Zillow Observed Rent Index (ZORI), który opiera się na czynszach wywoławczych, czyli reklamowanych czynszach, które wynajmujący mają nadzieję uzyskać, gdy najemca podpisze umowę najmu, wzrósł w kwietniu o 0,6 proc. z miesiąca na miesiąc, co jest największym wzrostem od sierpnia, po skoku o 0,5 proc. w marcu i 0,3 proc. w lutym do nowego rekordu 2018 USD. W ujęciu rocznym wzrost w kwietniu przekłada się na skok o +7,4 proc.
To naprawdę zła wiadomość na froncie inflacyjnym. Ale to nie jest niespodzianka. Potwierdza to, co najwięksi wynajmujący w USA mówili nam w rozmowach o wynikach, że w kwietniu uzyskali podwyżki czynszów od 6 proc. do 8 proc. zarówno w przypadku odnowienia najmu, jak i podpisania nowego najmu; i potwierdza to, co powiedziały nam współczynniki czynszów w CPI za kwiecień, że faktyczne czynsze płacone przez wszystkich najemców wzrosły w kwietniu o 0,5 proc. od marca i o ponad 8 proc. rok do roku - pisze Wolf Richter na wolfstreet.com.
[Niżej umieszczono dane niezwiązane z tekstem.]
(** Changing a device other than its queue. *)
Lemma owned_dev_set w l p d d' :
  owned w l -> p ∈ netdev_list (w_nd w) -> devs (w_nd w) !! p = Some d ->
  dev_ok d' -> ifnet_idx d' = ifnet_idx d -> egress_queue d' = egress_queue d ->
  owned (dev_set w p d') l.
Proof.
  intros [[Hp Hr Hg Hd] Hin] Hpl Hdp Hok Hi Hq.
  destruct (queued_split w p d' (rw_nodup _ Hg) Hpl) as (rest & E1 & E2).
  assert (Eq : queue_of (w_nd (dev_set w p d')) p = queue_of (w_nd w) p).
  { unfold queue_of. cbn. by rewrite lookup_insert_eq, Hdp, Hq. }
  split; [split|]; cbn; try done.
  - destruct Hg as [Gn Gd Gl Gls Gm]. split; cbn; try done. intros q Hq'. destruct (Gls q Hq') as (e & He & Hei & Hem).
    destruct (decide (p = q)) as [<-|N].
    + exists d'. rewrite lookup_insert_eq. split; [done|]. assert (e = d) as -> by congruence. by rewrite Hi.
    + exists e. by rewrite lookup_insert_ne.
  - intros q e Hq' He. destruct (decide (p = q)) as [<-|N].
    + rewrite lookup_insert_eq in He. congruence.
    + rewrite lookup_insert_ne in He by done. eauto.
  - rewrite Hin, E1, E2, Eq. done.
Qed.

(** Moving buffers in and out of a device's queue. *)
Lemma owned_queue_change w l l' p d q q' :
  owned w l -> p ∈ netdev_list (w_nd w) -> devs (w_nd w) !! p = Some d -> egress_queue d = Some q ->
  pq_wf q' -> Forall is_Some (pq_abs q') -> omap id (pq_abs q) ++ l ≡ₚ omap id (pq_abs q') ++ l' ->
  owned (dev_set w p (d <| egress_queue := Some q' |>)) l'.
Proof.
  intros [[Hp Hr Hg Hd] Hin] Hpl Hdp Hq Hwf Hsome Hperm.
  set (d' := d <| egress_queue := Some q' |>).
  destruct (queued_split w p d' (rw_nodup _ Hg) Hpl) as (rest & E1 & E2).
  pose proof (Hd p d Hpl Hdp) as [K1 K2 K3 K4 K5 K6].
  assert (Eq : queue_of (w_nd w) p = omap id (pq_abs q)) by (unfold queue_of; by rewrite Hdp, Hq).
  assert (Eq' : queue_of (w_nd (dev_set w p d')) p = omap id (pq_abs q')) by (unfold queue_of; cbn; by rewrite lookup_insert_eq).
  split; [split|]; cbn; try done.
  - destruct Hg as [Gn Gd Gl Gls Gm]. split; cbn; try done. intros x Hx. destruct (Gls x Hx) as (e & He & Hei & Hem).
    destruct (decide (p = x)) as [<-|N].
    + exists d'. rewrite lookup_insert_eq. split; [done|]. assert (e = d) as -> by congruence. done.
    + exists e. by rewrite lookup_insert_ne.
  - intros x e Hx He. destruct (decide (p = x)) as [<-|N].
    + rewrite lookup_insert_eq in He. injection He as <-. split; try done. by exists q'.
    + rewrite lookup_insert_ne in He by done. eauto.
  - rewrite Hin, E1, E2, Eq, Eq'. rewrite (Permutation_app_comm _ rest), (Permutation_app_comm _ rest), <- !app_assoc. by rewrite Hperm.
Qed.

Lemma all_some (l : list ebptr) : Forall is_Some l -> l = Some <$> omap id l.
Proof. induction 1 as [|o l [m ->] _ IH]; cbn; [done|]. by f_equal. Qed.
Czynsze stanowią jedną trzecią wskaźnika cen konsumpcyjnych, podzielonego na dwa czynniki czynszowe. CPI dla właścicieli ekwiwalentu czynszu (OER, większy z dwóch, stanowiący 25,4 proc. całkowitego CPI) wzrósł o 0,5 proc. w kwietniu i o 8,1 proc. rok do roku.